Optimizing Precision Regulatory Cell Therapy to Control Anti-drug Antibodies

Wednesday, August 24, 2022
9:00 AM - 10:00 AM

Presenters: Moanaro Biswas, MSC, PhD

Organization: Wells Center for Pediatric Research at Indiana University, Indianapolis, Indiana

Moanaro Biswas, MSC, PhD, is an assistant research professor in the Gene and Cell Therapy Program at the Herman B. Wells Center for Pediatric Research at Indiana University School of Medicine, currently transitioning to a tenure track position. She was appointed to this position in May 2018.

She received her master’s degree and doctorate in biotechnology from India. She was previously appointed at the University of Florida as a postdoctoral research associate in the department of pediatrics. While at the University of Florida, she received the Henry A. Kokomoor Award for Excellence in Pediatric Research in 2017. 

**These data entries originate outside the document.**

Lemma try_spec s a m b a' :
  lock_repr s a → lock_inv a → lock_spec (LTry m) a = Some (b, a') →
  wp (mutex_try m true) (λ r s', r = Some b ∧ lock_repr s' a') s.
Proof.
  intros Ha Hinv Hs. simpl in Hs. unfold mutex_try. destruct (is_null m) eqn:Hn.
  { simplify_eq. wps. split; [done|by apply lock_repr_errno]. }
  destruct (lk_mx a !! m) as [x|] eqn:Hx; [|done]. simpl in Hs.
  destruct (lock_mutex _ _ _ _ Ha Hn Hx) as (mx & Hmx & Hof). rewrite wp_bind, (wp_ldm _ _ _ _ mx) by done.
  destruct x as [| |o c].
  - assert (has (mx_state mx) PTH_MUTEX_INITIALIZED = false) as ->.
    { unfold mx_of in Hof. destruct (has _ PTH_MUTEX_INITIALIZED); [|done]. by destruct (has _ PTH_MUTEX_LOCKED). }
    simplify_eq/=. wps. split; [done|by apply lock_repr_errno].
  - assert (has (mx_state mx) PTH_MUTEX_INITIALIZED = true ∧ has (mx_state mx) PTH_MUTEX_LOCKED = false) as [-> ->].
    { unfold mx_of in Hof. destruct (has _ PTH_MUTEX_INITIALIZED); [|done]. by destruct (has _ PTH_MUTEX_LOCKED). }
    destruct (lk_held a !! lk_cur a) as [l|] eqn:Hl; simplify_eq/=. rewrite wp_bind.
    eapply wp_mono; [by apply mutex_lock_spec|]. intros ? s' H'. wps. done.
  - destruct (mx_held _ _ _ Hof) as (-> & -> & Ho & Hc). cbv [negb].
    destruct (li_held _ Hinv _ _ _ Hx) as (l & Hl & Hin). destruct (li_owner _ Hinv _ _ _ Hl Hin) as (c' & Hc' & Hb).
    simplify_eq. rewrite wp_bind, (wp_ldm _ _ _ _ mx), wp_bind, (wp_ldm _ _ _ _ mx), wp_bind, wp_gets by done.
    rewrite <- (lr_cur _ _ Ha), (proj2 (Z.leb_le _ _) (proj1 Hb)). simpl andb.
    case_decide as Ho.
    + case_decide as Hc; simplify_eq. rewrite bool_decide_true by done. rewrite wp_bind, (wp_stm _ _ _ _ mx) by done. wps.
      split; [done|]. eapply lock_repr_mx; [done..|].
      unfold mx_of in Hof |- *. simpl. destruct (has (mx_state mx) PTH_MUTEX_INITIALIZED), (has (mx_state mx) PTH_MUTEX_LOCKED); try done.
      simpl. unfold u64. rewrite Z.mod_small by lia. by rewrite Ho.
    + simplify_eq. rewrite bool_decide_false by done. wps. split; [done|by apply lock_repr_errno].
Qed.

Lemma mx_dec mx o c :
  mx_of mx = MHeld o c → mx_of (set_mx_count (λ c, u64 (c - 1)) mx) = MHeld o (u64 (c - 1)).
Proof.
  unfold mx_of. simpl.
  destruct (has (mx_state mx) PTH_MUTEX_INITIALIZED), (has (mx_state mx) PTH_MUTEX_LOCKED); naive_solver.
Qed.

(** The last release by the owner; the ring node of the mutex keeps its links. *)
Lemma release_last_spec s a m l :
  lock_repr s a → lock_inv a → is_null m = false → lk_mx a !! m = Some (MHeld (lk_cur a) 1) →
  lk_held a !! lk_cur a = Some l →
  wp (pth_mutex_release m)
    (λ b s', b = true ∧ lock_repr s' (lock_held (lk_cur a) (filter (λ x, x ≠ m) l) (lock_mx m MFree a)) ∧
             rnodes s' !! m = rnodes s !! m) s.
Proof.
  intros Ha Hinv Hn Hx Hl. destruct (lock_mutex _ _ _ _ Ha Hn Hx) as (mx & Hmx & Hof).
  unfold pth_mutex_release. rewrite Hn, wp_bind, (wp_ldm _ _ _ _ mx) by done.
  destruct (mx_held _ _ _ Hof) as (-> & -> & Ho & Hc). cbv [negb].
  rewrite wp_bind, (wp_ldm _ _ _ _ mx), wp_bind, wp_gets, <- (lr_cur _ _ Ha) by done.
  rewrite bool_decide_true by done. cbv [negb]. rewrite wp_bind, (wp_stm _ _ _ _ mx), wp_bind by done.
  erewrite wp_ldm by (by apply load_mutex). simpl mx_count. rewrite Hc. simpl Z.leb. cbv iota. rewrite wp_bind.
  destruct (li_held _ Hinv _ _ _ Hx) as (l' & Hl' & Hin). simplify_eq.
  eapply wp_stm3; [by apply load_mutex|]. rewrite <- (lock_mx_twice m MFree (MHeld (lk_cur a) 0)).
  eapply wp_mono; [apply (ring_delete_lock _ (lock_mx m MFree (lock_mx m (MHeld (lk_cur a) 0) a)) _ l)|].
  - pose proof (mx_dec _ _ _ Hof) as Hdec.
    eapply lock_repr_mx; [by eapply lock_repr_mx|by apply load_mutex|]. by eapply mx_unlocked.
  - exact (inv_exclusive a Hinv).
  - done.
  - done.
  - intros ? s' [H' Hr]. wps. done.
Qed.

As an early career investigator, Biswas has received multiple career development awards from the Bayer Hemophilia Awards Program, the National Hemophilia Foundation, and most recently, the American Society for Gene and Cell Therapy. She has received funding from industry, the US Department of Defense, and the National Institutes of Health, as well as from the Indiana CTSI (Clinical and Translational Sciences Institute) to pursue her research.

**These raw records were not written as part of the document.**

(** C33: The fork handlers are a bounded stack.  [pth_atfork_push] adds an entry on top
    and succeeds as long as there is room, and otherwise fails with [ENOMEM] and
    changes nothing but [errno]; [pth_atfork_pop] removes the entry pushed last, and
    fails exactly when there is none. *)
Theorem atfork_stack prepare parent child arg s hs :
  atforks s hs →
  (∃ ok s', pth_atfork_push prepare parent child arg s = Some (ok, s') ∧
     ok = bool_decide (length hs < Z.to_nat PTH_ATFORK_MAX)%nat ∧
     (if ok then atforks s' (hs ++ [Atfork prepare parent child arg]) ∧ errno s' = errno s
      else s' = set_errno (λ _, ENOMEM) s)) ∧
  (∃ ok s', pth_atfork_pop s = Some (ok, s') ∧ ok = bool_decide (hs ≠ []) ∧
     atforks s' (removelast hs) ∧ errno s' = errno s).
Proof.
  intros [Hsize Hidx Hroom Hlist]. split.
  - unfold pth_atfork_push. erewrite bind_run by done. case_bool_decide as Hr.
    + destruct (Z.ltb_spec (PTH_ATFORK_MAX - 1) (pth_atfork_idx s)); [lia|].
      erewrite bind_run by done. destruct (Z.leb_spec 0 (pth_atfork_idx s)); [|lia].
      destruct (Z.ltb_spec (pth_atfork_idx s) (Z.of_nat (length (pth_atfork_list s)))); [|lia].
      eexists true, _. split_and!; [reflexivity|done| |done]. split; cbn.
      * by rewrite length_insert.
      * rewrite Hidx, length_app. simpl. lia.
      * rewrite length_app. simpl. lia.
      * rewrite Hidx, Nat2Z.id, length_app. simpl. rewrite Nat.add_1_r, take_insert_snoc by lia. by rewrite Hlist.
    + destruct (Z.ltb_spec (PTH_ATFORK_MAX - 1) (pth_atfork_idx s)); [|lia]. by eexists false, _.
  - unfold pth_atfork_pop. erewrite bind_run by done. destruct (Z.leb_spec (pth_atfork_idx s) 0) as [Hz|Hz].
    + destruct hs; [|simpl in Hidx; lia]. eexists false, s. by split_and!.
    + destruct hs as [|h hs _] using rev_ind; [simpl in Hidx; lia|]. eexists true, _. split_and!; [reflexivity| | |done].
      * rewrite bool_decide_true; [done|]. by destruct hs.
      * rewrite length_app in *. simpl in *. rewrite removelast_last. split; cbn; [done|lia|lia|].
        apply (f_equal (take (length hs))) in Hlist. rewrite take_take in Hlist.
        rewrite Nat.min_l in Hlist by lia. by rewrite Hlist, take_app_length.
Qed.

Biswas is interested in studying cell and drug-based therapies to control anti-drug antibody development. She uses therapeutic protein replacement therapy for the blood clotting disorder hemophilia as a model. Her research focus is on engineering regulatory T cells for antigen specificity, which has the potential to accomplish potent suppression at minimal doses. She is interested in improving engineered receptor design and in promoting engineered regulatory T cell stability and in vivo persistence. Her strategies to develop a superior cellular product for tolerance can be broadly applied to other therapeutic proteins, autoimmune disorders such as type I diabetes, or graft versus host disease.